交通事故の休業補償について

休業損害と休業補償の違い

「休業損害」は、交通事故によるケガで仕事を休んだ場合に、得られるはずだった収入を補償するものです。これは自賠責保険や任意保険から支払われます。

「休業補償」は、労災保険から支払われるもので、勤務中や通勤中の事故で仕事を休んだ場合に適用されます。

休業損害の計算方法

• 給与所得者の場合: 事故前3ヶ月の平均給与を基に1日あたりの収入を計算し、休業日数に応じて損害額 を算出します。自賠責保険基準では1日あたり6,100円が原則ですが、証拠があれば19,000円まで請求可 能です。


• 自営業者の場合: 確定申告書を基に計算します。

休業補償の計算方法

• 給付基礎日額の60%×休業日数で計算されます。さらに、特別支給金として20%が上乗せされるため、合計80%が支給されます。

受給条件

• 休業損害: 交通事故によって収入が減少した場合に請求可能です。専業主婦や学生も対象となる場合があります。

• 休業補償: 業務中または通勤中の事故による負傷であることが条件です。待機期間(最初の3日間)は支給されません。

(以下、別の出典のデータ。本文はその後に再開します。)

(** A test of the code that is in bounds and decides [P]. *)
Definition tests (t : option bool) (P : Prop) : Prop := exists b, t = Some b /\ (b = true <-> P).

Lemma tests_nil : tests (all_of []) True.
Proof. by exists true. Qed.

Lemma tests_cons t l P Q : tests t P -> tests (all_of l) Q -> tests (all_of (t :: l)) (P /\ Q).
Proof. intros (b & -> & Hb) (c & Hc & HQ). cbn [all_of mbind option_bind]. destruct b; [exists c; rewrite Hc; split; [done|]; intuition congruence|exists false; split; [done|]; intuition congruence]. Qed.

Lemma tests_iff t P Q : (P <-> Q) -> tests t P -> tests t Q.
Proof. intros H (b & E & Hb). exists b. split; [done|]. by rewrite Hb. Qed.

#[export] Instance tests_proper : Proper (eq ==> iff ==> iff) tests.
Proof. intros t ? <- P Q HPQ. split; apply tests_iff; intuition congruence. Qed.

Lemma mem_eq_tests a i b j n : 0 <= i -> 0 <= j -> 0 <= n -> i + n <= blen a -> j + n <= blen b -> tests (mem_eq a i b j n) (forall x, 0 <= x < n -> rd a (i + x) = rd b (j + x)).
Proof.
  intros Hi Hj Hn Ha Hb. rewrite <- rdn_agree by done. unfold mem_eq. destruct (rdn_in_bounds a i n) as (x & Ex); [lia..|]. destruct (rdn_in_bounds b j n) as (y & Ey); [lia..|]. rewrite Ex, Ey. cbn [mbind option_bind].
  eexists. split; [done|]. rewrite bool_decide_eq_true. split; [by intros ->|by intros [= ->]].
Qed.

(** The key of a packet that may be merged. *)
Lemma flow_key_parsed p k : parsed p k -> flow_key p = (addrs ← rdn p (if k_v6 k then 8 else 12) (if k_v6 k then 32 else 8); ports ← rdn p (k_ip_hlen k) 4; Some (k_v6 k, addrs, k_proto k, ports)).
Proof.
  intros P. pose proof (pk_ip _ _ P) as Hip. pose proof (pk_hlen _ _ P) as Hh. assert (Ep : (k_proto k =? MQVPN_IPPROTO_TCP) || (k_proto k =? MQVPN_IPPROTO_UDP) = true) by (destruct (pk_proto _ _ P) as [-> | ->]; done).
  unfold flow_key, ip_len in *. destruct (k_v6 k).
  - destruct Hip as ((b0 & E0 & E4) & _ & E6). rewrite E0. cbn [mbind option_bind]. rewrite E4, Hh. change (6 =? 4) with false. change (6 =? 6) with true. cbn [mbind option_bind]. rewrite E6. destruct (rdn p 8 32); [|done]. cbn [mbind option_bind].
    destruct (rdn p 40 4); [|done]. cbn [mbind option_bind]. by rewrite Ep.
  - destruct Hip as (E0 & _ & _ & E9). rewrite E0. cbn [mbind option_bind]. change (Z.shiftr 69 4 =? 4) with true. cbn [mbind option_bind]. rewrite E9, Hh. change (Z.land 69 15 * 4) with 20. destruct (rdn p 12 8); [|done]. cbn [mbind option_bind].
    destruct (rdn p 20 4); [|done]. cbn [mbind option_bind]. by rewrite Ep.
Qed.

このように、交通事故における休業補償と損害は異なる制度であり、適用条件や計算方法が異なります。

休業補償の支給期間

 原則として傷病が治癒するか症状固定の診断を受けるまでです。治癒とは、病気や怪我が完全に治り、元の仕事に復帰できる状態を指します。症状固定とは、これ以上治療しても症状が改善しないと判断された状態で、後遺症が残る可能性があります。
また、療養開始から1年6ヶ月が経過しても治癒または症状固定にならない場合は、傷病等級に該当するかどうかの審査を受け、その結果に応じて補償内容が変わります。傷病等級に該当すると判断されると、休業補償から傷病補償年金に切り替わります。

休業補償の申請

 手続きは比較的シンプルですが、いくつかのステップを踏む必要があります。まず、労働者が「休業補償給付支給請求書」を労働基準監督署に提出します。その後、労働基準監督署が調査を行い、決定通知が届きます。通常、このプロセスは約1ヶ月かかりますが、申請内容によっては時間がかかることもあります。
申請書類には、業務災害と通勤災害で異なる用紙が使用され、詳細な情報を記載する必要があります。また、派遣労働者の場合は本人または派遣元の会社が手続きを行うことができます。正しい手続きを行わないと、支給が遅れたり受け取れる金額が減少する可能性があるため、注意が必要です。